Lemma tcp_reassembly_witness :
  let fs := [TcpRun.frame; TcpRun.frame] in
  let chunks := [take 3 (TcpServer.stream fs); drop 3 (TcpServer.stream fs)] in
  Forall TcpServer.sendable fs /\ concat chunks = TcpServer.stream fs /\
  @TcpServer.handleClient _ TcpRun.sink "10.0.0.1" (map TcpServer.Received chunks) TcpRun.start
  = TcpServer.Open [] 0 (@deliver_all _ TcpRun.sink TCP "10.0.0.1" fs TcpRun.start).
Proof.
  set (fs := [TcpRun.frame; TcpRun.frame]). cbv zeta.
  assert (Hs : Forall TcpServer.sendable fs)
    by (repeat constructor; vm_compute; try done; discriminate).
  split; [exact Hs|]. split; [reflexivity|].
  apply TcpServer.tcp_reassembly; [exact Hs|reflexivity].
Defined.

Lemma tcp_chunking_irrelevant_witness :
  let bytes := [Byte.x00; Byte.x00; Byte.x00; Byte.x01; Byte.xff] in
  @TcpServer.handleClient _ TcpRun.sink "10.0.0.1" (map TcpServer.Received [bytes]) TcpRun.start
  = @TcpServer.handleClient _ TcpRun.sink "10.0.0.1"
      (map TcpServer.Received [take 2 bytes; drop 2 bytes]) TcpRun.start.
Proof. apply TcpServer.tcp_chunking_irrelevant. reflexivity. Defined.
(** One chunk in the stream view of the TCP server. *)
Lemma processBuffer_scan buf addr cnt s :
  match TcpServer.scan_all addr buf cnt s with
  | TcpServer.Rest r cnt' s' =>
      processBuffer (mkConnectionState buf addr cnt) s = Ret (mkConnectionState r addr cnt', s')
  | TcpServer.Shut s' => exists cnt',
      processBuffer (mkConnectionState buf addr cnt) s = Ret (mkConnectionState [] addr cnt', s')
  end.
Proof.
  unfold processBuffer, TcpServer.scan_all. cbn [buffer clientAddress emptyFrameCount].
  rewrite process_loop_drain.
  pose proof (TcpServer.drain_scan addr (S (length buf)) buf 0 cnt s) as Hds.
  rewrite drop_0 in Hds. pose proof (zlen_nonneg buf).
  destruct (TcpServer.scan addr (S (length buf)) buf cnt s) as [r cnt' s'|s'].
  - destruct Hds as (off' & Hoff & -> & ->); [lia|unfold zlen; lia|]. cbn.
    destruct (Z.leb_spec (zlen buf) off').
    + rewrite drop_ge; [done|]. unfold zlen in *. lia.
    + destruct (Z.ltb_spec 0 off'); [done|]. by replace off' with 0 by lia.
  - destruct Hds as (e & cnt' & [->| ->] & ->); [lia|unfold zlen; lia|by exists cnt'..].
Qed.

Lemma processBuffer_total state s : exists state' s',
  processBuffer state s = Ret (state', s') /\ clientAddress state' = clientAddress state.
Proof.
  destruct state as [buf addr cnt]. pose proof (processBuffer_scan buf addr cnt s) as Hp.
  destruct (TcpServer.scan_all addr buf cnt s); [|destruct Hp as [c Hp]]; eauto.
Qed.

Lemma read_loop_total chunks state s : exists state' s',
  read_loop chunks state s = Ret (state', s') /\ clientAddress state' = clientAddress state.
Proof.
  revert state s; induction chunks as [|c chunks IH]; intros state s; [by eauto|]. cbn [read_loop].
  destruct (processBuffer_total (mkConnectionState (buffer state ++ c) (clientAddress state)
    (emptyFrameCount state)) s) as (st1 & s1 & -> & Ha). cbn [mbind outcome_bind].
  destruct (IH st1 s1) as (st2 & s2 & -> & Ha2). exists st2, s2. split; [done|]. by rewrite Ha2.
Qed.

Lemma closeConnection_connections fd efd st :
  connections_ (closeConnection fd efd st) = delete fd (connections_ st).
Proof. done. Qed.

(** The counter of active connections agrees with the table. *)
Definition table_ok (st : Server) : Prop :=
  activeConnections_ st = Z.of_nat (size (connections_ st)) /\
  Z.of_nat (size (connections_ st)) <= UINT64_MAX.

(** What the server does to its table: accept a descriptor that is not in it, or
    handle an event of one that is. *)
Inductive server_step (efds : list Z) : Server -> Server -> Prop :=
| step_accept fd addr nb ok st :
    connections_ st !! fd = None ->
    Z.of_nat (size (connections_ st)) < UINT64_MAX ->
    server_step efds st (acceptConnections_step efds fd addr nb ok st)
| step_event efd fd flags chunks fin st st' :
    is_Some (connections_ st !! fd) ->
    worker_event efd fd flags chunks fin st = Ret st' ->
    server_step efds st st'.

Lemma handleRead_spec fd chunks fin st state :
  connections_ st !! fd = Some state ->
  exists state' s',
    read_loop chunks state (ingest st) = Ret (state', s') /\
    handleRead fd chunks fin st =
      Ret (match fin with WouldBlock => true | _ => false end,
           mkServer (<[fd := state']> (connections_ st)) (nextWorker st)
             (totalConnectionsAccepted_ st) (activeConnections_ st) s' (trace st)).
Proof.
  intros Hs. unfold handleRead. rewrite Hs.
  destruct (read_loop_total chunks state (ingest st)) as (st1 & s1 & Hr & _).
  exists st1, s1. rewrite Hr. split; [done|]. by destruct fin.
Qed.

Lemma table_ok_close fd efd st :
  is_Some (connections_ st !! fd) -> table_ok st -> table_ok (closeConnection fd efd st).
Proof.
  intros [c Hc] [Ha Hm]. unfold table_ok. rewrite closeConnection_connections.
  assert (Hsz : size (connections_ st) = S (size (delete fd (connections_ st)))).
  { rewrite map_size_delete_Some by done.
    assert (size (connections_ st) <> 0%nat)
      by (intros H0%map_size_empty_inv; rewrite H0 in Hc; by rewrite lookup_empty in Hc). lia. }
  cbn [closeConnection activeConnections_ sys]. rewrite Ha, Hsz in *.
  rewrite sub64_small; unfold UINT64_MAX in *; lia.
Qed.

Lemma table_ok_step efds st st' : table_ok st -> server_step efds st st' -> table_ok st'.
Proof.
  intros Hok Hstep. destruct Hstep as [fd addr nb ok st Hnone Hlt|efd fd flags chunks fin st st' Hsome He].
  - destruct Hok as [Ha Hm]. unfold acceptConnections_step.
    destruct nb; [|done]. simpl. destruct ok; simpl; unfold table_ok; simpl.
    + rewrite map_size_insert_None by done.
      rewrite add64_small by (unfold UINT64_MAX in *; lia). lia.
    + rewrite delete_insert_id by done. done.
  - unfold worker_event in He. case_match; [simplify_eq; by apply table_ok_close|].
    case_match; [|by simplify_eq].
    destruct Hsome as [c Hc].
    destruct (handleRead_spec fd chunks fin st c Hc) as (c' & s' & _ & Hr).
    rewrite Hr in He. cbn in He.
    assert (Hok' : table_ok (mkServer (<[fd := c']> (connections_ st)) (nextWorker st)
      (totalConnectionsAccepted_ st) (activeConnections_ st) s' (trace st))).
    { destruct Hok as [Ha Hm]. unfold table_ok. simpl.
      rewrite map_size_insert_Some by (by exists c). by split. }
    destruct fin; simplify_eq/=; [|done|];
      (apply table_ok_close; [|done]; simpl; rewrite lookup_insert_eq; by eexists).
Qed.

(** ** Properties *)

Lemma read_loop_tcp addr chunks buf cnt s buf' cnt' s' :
  fold_left (TcpServer.recv_step addr) (map TcpServer.Received chunks) (TcpServer.Open buf cnt s)
    = TcpServer.Open buf' cnt' s' ->
  read_loop chunks (mkConnectionState buf addr cnt) s = Ret (mkConnectionState buf' addr cnt', s').
Proof.
  revert buf cnt s; induction chunks as [|c chunks IH]; intros buf cnt s; cbn [map fold_left read_loop].
  { by intros [= -> -> ->]. }
  cbn [TcpServer.recv_step]. rewrite TcpServer.on_chunk_scan.
  cbn [buffer clientAddress emptyFrameCount].
  pose proof (processBuffer_scan (buf ++ c) addr cnt s) as Hp.
  destruct (TcpServer.scan_all addr (buf ++ c) cnt s) as [r c1 s1|s1].
  - rewrite Hp. cbn [mbind outcome_bind]. apply IH.
  - intros Hbad. exfalso. clear -Hbad.
    assert (Hc : forall l, fold_left (TcpServer.recv_step addr) (map TcpServer.Received l)
        (TcpServer.Closed s1) = TcpServer.Closed s1) by (induction l; simpl; done).
    by rewrite Hc in Hbad.
Qed.

(** C21: while the TCP server would keep a connection open, the epoll server processes the same
    chunks to the same deliveries, the same leftover buffer and the same empty-frame count. *)
Theorem epoll_matches_tcp addr chunks buf cnt s buf' cnt' s' :
  fold_left (TcpServer.recv_step addr) (map TcpServer.Received chunks) (TcpServer.Open buf cnt s)
    = TcpServer.Open buf' cnt' s' ->
  read_loop chunks (mkConnectionState buf addr cnt) s = Ret (mkConnectionState buf' addr cnt', s').
Proof. apply read_loop_tcp. Qed.

(** [handleRead] on a known descriptor always returns, never touches another connection,
    and keeps the connection exactly when [recv] ended with EAGAIN: no content of the stream,
    oversized or a flood of empty frames included, makes it ask for the close that
    [processBuffer] announces. *)
Theorem handleRead_verdict fd chunks fin st state :
  connections_ st !! fd = Some state ->
  exists st',
    handleRead fd chunks fin st = Ret (bool_decide (fin = WouldBlock), st') /\
    is_Some (connections_ st' !! fd) /\
    (forall fd', fd' <> fd -> connections_ st' !! fd' = connections_ st !! fd') /\
    activeConnections_ st' = activeConnections_ st /\ trace st' = trace st.
Proof.
  intros Hs. destruct (handleRead_spec fd chunks fin st state Hs) as (c' & s' & _ & ->).
  eexists. split; [by destruct fin|]. simpl. rewrite lookup_insert_eq.
  split; [by eexists|]. split; [|done]. intros fd' Hne. by rewrite lookup_insert_ne.
Qed.

(** An event that reports a peer hang-up or error together with readable data closes the
    connection without reading: whatever bytes are pending, nothing is delivered. *)
Theorem worker_event_hangup_discards efd fd flags chunks fin st :
  Z.land flags (Z.lor (Z.lor EPOLLERR EPOLLHUP) EPOLLRDHUP) <> 0 ->
  exists st', worker_event efd fd flags chunks fin st = Ret st' /\
    ingest st' = ingest st /\ connections_ st' = delete fd (connections_ st) /\
    trace st' = trace st ++ [SysEpollDel efd fd; SysShutdown fd; SysClose fd].
Proof.
  intros Hf. unfold worker_event. rewrite (proj2 (Z.eqb_neq _ _) Hf). cbn [negb].
  eexists. split; [done|]. split; [done|]. split; [done|]. simpl. by rewrite <- !app_assoc.
Qed.

(** In every reachable state the active-connection counter is the size of the connection
    table. *)
Theorem active_connections_accurate efds st st' :
  table_ok st -> rtc (server_step efds) st st' ->
  activeConnections_ st' = Z.of_nat (size (connections_ st')).
Proof.
  intros Hok Hr.
  destruct (rtc_invariant (server_step efds) table_ok (table_ok_step efds) st st' Hr Hok). done.
Qed.

End Server.
End EpollServer.

(** ** Concrete runs *)

Module EpollRun.

Definition frame_bytes : list byte := FrameParser.encode_frame HIGH "a" [Byte.x07].

Definition init : @EpollServer.Server (list (EventSourceType * string * FrameParser.ParsedFrame)) :=
  EpollServer.mkServer ∅ 0 0 0 TcpRun.start [].

Definition one : @EpollServer.Server (list (EventSourceType * string * FrameParser.ParsedFrame)) :=
  EpollServer.acceptConnections_step [100] 5 "10.0.0.1:40000" true true init.

(** A 20 MiB length prefix: the guard that announces the close. *)
Definition oversized : list byte := be_bytes 4 20971520.

End EpollRun.

Lemma epoll_matches_tcp_witness :
  @EpollServer.read_loop _ TcpRun.sink [EpollRun.frame_bytes]
    (EpollServer.mkConnectionState [] "10.0.0.1" 0) TcpRun.start
  = Ret (EpollServer.mkConnectionState [] "10.0.0.1" 0,
         @deliver_all _ TcpRun.sink TCP "10.0.0.1" [TcpRun.frame] TcpRun.start).
Proof. apply EpollServer.epoll_matches_tcp. reflexivity. Defined.

Lemma handleRead_verdict_witness :
  exists st',
    @EpollServer.handleRead _ TcpRun.sink 5 [EpollRun.oversized] EpollServer.WouldBlock EpollRun.one
      = Ret (true, st') /\
    is_Some (EpollServer.connections_ st' !! 5).
Proof.
  destruct (@EpollServer.handleRead_verdict _ TcpRun.sink 5 [EpollRun.oversized]
    EpollServer.WouldBlock EpollRun.one (EpollServer.mkConnectionState [] "10.0.0.1:40000" 0))
    as (st' & Hr & Hc & _); [reflexivity|].
  exists st'. split; [exact Hr|exact Hc].
Defined.

Lemma worker_event_hangup_discards_witness :
  exists st',
    @EpollServer.worker_event _ TcpRun.sink 100 5 8193 [EpollRun.frame_bytes]
      EpollServer.WouldBlock EpollRun.one = Ret st' /\
    EpollServer.ingest st' = TcpRun.start.
Proof.
  destruct (@EpollServer.worker_event_hangup_discards _ TcpRun.sink 100 5 8193
    [EpollRun.frame_bytes] EpollServer.WouldBlock EpollRun.one) as (st' & Hr & Hi & _);
    [discriminate|].
  exists st'. split; [exact Hr|exact Hi].
Defined.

==============================

Set down, from the entries above, exactly the lines from the one with "connections_ (closeConnection fd" up to and including the one with "Lemma table_ok_close fd", and no other lines.

  connections_ (closeConnection fd efd st) = delete fd (connections_ st).
Proof. done. Qed.

(** The counter of active connections agrees with the table. *)
Definition table_ok (st : Server) : Prop :=
  activeConnections_ st = Z.of_nat (size (connections_ st)) /\
  Z.of_nat (size (connections_ st)) <= UINT64_MAX.

(** What the server does to its table: accept a descriptor that is not in it, or
    handle an event of one that is. *)
Inductive server_step (efds : list Z) : Server -> Server -> Prop :=
| step_accept fd addr nb ok st :
    connections_ st !! fd = None ->
    Z.of_nat (size (connections_ st)) < UINT64_MAX ->
    server_step efds st (acceptConnections_step efds fd addr nb ok st)
| step_event efd fd flags chunks fin st st' :
    is_Some (connections_ st !! fd) ->
    worker_event efd fd flags chunks fin st = Ret st' ->
    server_step efds st st'.

Lemma handleRead_spec fd chunks fin st state :
  connections_ st !! fd = Some state ->
  exists state' s',
    read_loop chunks state (ingest st) = Ret (state', s') /\
    handleRead fd chunks fin st =
      Ret (match fin with WouldBlock => true | _ => false end,
           mkServer (<[fd := state']> (connections_ st)) (nextWorker st)
             (totalConnectionsAccepted_ st) (activeConnections_ st) s' (trace st)).
Proof.
  intros Hs. unfold handleRead. rewrite Hs.
  destruct (read_loop_total chunks state (ingest st)) as (st1 & s1 & Hr & _).
  exists st1, s1. rewrite Hr. split; [done|]. by destruct fin.
Qed.

Lemma table_ok_close fd efd st :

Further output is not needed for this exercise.